● WORK REQUIRED
Below are the entries; state how many of their lines contain the string "call", and nothing more.

Stored data entries

(** ** Properties *)

(** An approval is persisted once and whole: a call of
    [persist_approval_atomic] that fails leaves the database as it was; one that
    succeeds leaves the account and request with exactly the returned decision and
    reservation, which a later call for the same request, whatever decision,
    reservation and capacity it brings, returns unchanged without another write;
    and when the request was new the stored approval reads back as the one given. *)
Theorem approval_recorded_once db db1 rs ds d r cap res :
  holds db rs → decides db ds → reservation_typed r →
  persist_approval_atomic d r cap db = (db1, res) →
  match res with
  | Err _ => db1 = db
  | Ok a =>
      (∀ d' r' cap', validate_approval_link d' r' = Ok tt → validate_capacity cap' = Ok tt →
         request_key r' = request_key r → persist_approval_atomic d' r' cap' db1 = (db1, Ok a)) ∧
      (List.find (for_request (rv_account_id r) (rv_logical_request_id r)) rs = None →
         approval_for_request db1 (rv_account_id r) (rv_logical_request_id r) = Ok (Some a) ∧
         a = {| ap_decision := d; ap_reservation := r |})
  end.
Proof.
  intros Hh Hd Hty H. destruct res as [a|e]; [|by apply persist_approval_Err in H].
  destruct (persist_approval_inv _ _ _ _ _ _ _ _ Hh Hd Hty H) as [Hlink Hcase].
  apply validate_approval_link_Ok in Hlink as Hl. destruct Hl as (Ea & Eq & _).
  assert (∃ rs1 ds1, holds db1 rs1 ∧ decides db1 ds1 ∧
    List.find (for_request (rv_account_id r) (rv_logical_request_id r)) rs1 = Some (ap_reservation a) ∧
    List.find (by_key decision_key (rv_account_id r, rv_logical_request_id r)) ds1 = Some (ap_decision a))
    as (rs1 & ds1 & Hh1 & Hd1 & Hfr & Hfd).
  { destruct Hcase as [(r0 & d0 & Hf & Hfd & -> & ->)|(Hf & _ & -> & Hh1 & Hd1 & _)].
    - exists rs, ds. rewrite Ea, Eq in Hfd. done.
    - exists (rs ++ [r]), (ds ++ [d]). split_and!; try done.
      + rewrite find_snoc, Hf. unfold for_request, by_key. by rewrite bool_decide_eq_true_2.
      + apply keyed_find; [exact (dec_requests _ _ Hd1)|set_solver|].
        unfold decision_key; simpl. by rewrite Ea, Eq. }
  split.
  - intros d' r' cap' Hlink' Hcap' Hkey. injection Hkey as Hka Hkq.
    unfold persist_approval_atomic, persist_approval_tx. st_unfold. rewrite Hlink', Hcap'.
    apply validate_approval_link_Ok in Hlink' as (Ea' & Eq' & _).
    rewrite (reservation_for_request_holds _ _ _ _ Hh1), (decision_for_request_decides _ _ _ _ Hd1).
    rewrite Ea', Eq', Hka, Hkq, Hfr, Hfd. simpl. by destruct a.
  - intros Hnew. destruct Hcase as [(r0 & d0 & Hf & _)|(_ & _ & -> & _)]; [congruence|].
    split; [|done]. unfold approval_for_request.
    rewrite (reservation_for_request_holds _ _ _ _ Hh1), (decision_for_request_decides _ _ _ _ Hd1).
    rewrite Hfr, Hfd. simpl. by rewrite Hlink.
Qed.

● TASK ANSWER
2